Claire recalled that when she was doing her AI focus groups last summer, she’d mentioned that of course, you shouldn’t put confidential information into a public chatbot like ChatGPT. And while a lot of the corporate reporters present nodded in agreement, more than a few people said, Oh, I never thought of that. So there’s a clear and present danger that companies need to be on top of.

The panel was in agreement. When it comes to data, if you’re satisfied that the tool you’re using will deliver something that’s accurate and useful, whether in your reporting or operations – and you’ve managed the risks that it can’t – go ahead and use it. And to make sure you are satisfied, test-drive different models with the oversight of your SMEs. Also, be prepared to say ‘Nothing is suitable for us right now’. Efficiency isn’t everything! Corey added that the leadership must set the tone: AI tools simply help management tell their story, and how they’re preparing for the risks facing them. There’s a huge cultural element in incorporating them in a way that adds rather than subtracts value.

AI is not I
In her explanation of BERT and GPT, Diana had concluded on a note that really chimed with me. The raw material of these tools is language, and that’s such a uniquely human power, imbued with connection, emotion, cognition, culture, artistry, redolence. So when you use something like ChatGPT, you have to keep reminding yourself that the friendly, human-like sentences appearing before your eyes are literally mindless. As Diana put it, ‘It’s not intelligent, it’s just code.’

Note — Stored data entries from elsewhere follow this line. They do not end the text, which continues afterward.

(** X19: the prompt lists, for an ecosystem, the 15 most counted
    dependencies of its table, or all when there are fewer: the listed
    entries are entries of the table, in the order of descending count,
    and no entry left out has a higher count than a listed one. *)
Theorem prompt_shows_most_counted_dependencies (table : gmap string nat) :
  let shown := shown_dependencies table in
  length shown = Nat.min 15 (size table) ∧
  (∀ dep n, In (dep, n) shown → table !! dep = Some n) ∧
  StronglySorted (fun a b => (snd b <= snd a)%nat) shown ∧
  (∀ dep n dep' n',
     In (dep, n) shown → table !! dep' = Some n' → ¬ In (dep', n') shown →
     (n' <= n)%nat).
Proof.
  intros shown. unfold shown, shown_dependencies.
  set (items := map_to_list table).
  pose proof (sorted_by_count_perm items) as Hperm.
  pose proof (sorted_by_count_sorted items) as Hsorted.
  rewrite <- (firstn_skipn 15 (sorted_by_count items)) in Hsorted.
  apply strongly_sorted_app in Hsorted. destruct Hsorted as [Hs Hle].
  assert (∀ dep n, In (dep, n) (sorted_by_count items) ↔ table !! dep = Some n) as Hin.
  { intros dep n. rewrite <- elem_of_map_to_list, <- list_elem_of_In. fold items.
    now rewrite Hperm. }
  split_and!.
  - rewrite length_firstn, (Permutation_length Hperm). unfold items.
    now rewrite length_map_to_list.
  - intros dep n H. apply Hin. rewrite <- (firstn_skipn 15 (sorted_by_count items)).
    apply in_or_app. now left.
  - exact Hs.
  - intros dep n dep' n' Hshown Htable Hout.
    apply Hin in Htable. rewrite <- (firstn_skipn 15 (sorted_by_count items)) in Htable.
    apply in_app_or in Htable. destruct Htable as [H|H]; [contradiction|].
    exact (Hle _ _ Hshown H).
Qed.

(** * Order of the records and of the entry points *)

Lemma keys_scan_files_fresh es a :
  List.NoDup (map fst es) →
  (∀ p, In p (map fst es) → ¬ In p (Dict.keys (file_data a))) →
  Dict.keys (file_data (scan_files a es)) =
    Dict.keys (file_data a) ++ map fst (List.filter (fun e => accepted (snd e)) es).
Proof.
  revert a. induction es as [|[p f] es IH]; intros a Hnd Hfresh.
  - simpl. now rewrite app_nil_r.
  - rewrite scan_files_cons. inversion Hnd as [|? ? Hp Hnd']; subst.
    cbn [List.filter snd]. rewrite IH; [|exact Hnd'|].
    + rewrite file_data_scan_file. destruct (accepted f); [|reflexivity].
      rewrite keys_set_absent by (apply Hfresh; now left).
      now rewrite <- app_assoc.
    + intros q Hq Hin. rewrite file_data_scan_file in Hin.
      destruct (accepted f).
      * apply in_keys_set in Hin. destruct Hin as [->|Hin]; [tauto|].
        apply (Hfresh q); simpl; tauto.
      * apply (Hfresh q); simpl; tauto.
Qed.

(** X20: when the paths of the walk are distinct, the keys of [file_data]
    are the paths of the accepted files in the order of the walk. *)
Theorem records_follow_the_walk (repo : tree) :
  List.NoDup (map fst (walk (excluded_dirs init) EmptyString repo)) →
  Dict.keys (file_data (scan_repo init repo)) =
    map fst
      (List.filter (fun e => accepted (snd e))
         (walk (excluded_dirs init) EmptyString repo)).
Proof.
  intros Hnd. unfold scan_repo. rewrite keys_scan_files_fresh; [reflexivity|exact Hnd|].
  intros p _ [].
Qed.

Lemma records_follow_the_walk_witness :
  Dict.keys (file_data (scan_repo init binary_file_repo)) =
    map fst
      (List.filter (fun e => accepted (snd e))
         (walk (excluded_dirs init) EmptyString binary_file_repo)).
Proof.
  apply (records_follow_the_walk binary_file_repo).
  repeat constructor; simpl; intuition discriminate.
Defined.

Lemma nodup_file_data_scan_files es a :
  List.NoDup (Dict.keys (file_data a)) →
  List.NoDup (Dict.keys (file_data (scan_files a es))).
Proof.
  revert a. induction es as [|[p f] es IH]; intros a H; [exact H|].
  rewrite scan_files_cons. apply IH. rewrite file_data_scan_file.
  destruct (accepted f); [now apply nodup_keys_set|exact H].
Qed.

And as a fiction writer who can feel gratitude to the software for combing the internet to give me an idea of, say, train services to the Soviet Union in the 1920s – who even has a fleeting concern that I’ve worked it too hard – I crash up against this disquieting new world time and again.

Maybe that’s where the real test of imagination comes in. We and future generations will have to adjust our minds, emotions and reactions in new ways, according to whether something is human/not human.

I’m not sure we’re ready. Can we have another few millennia please?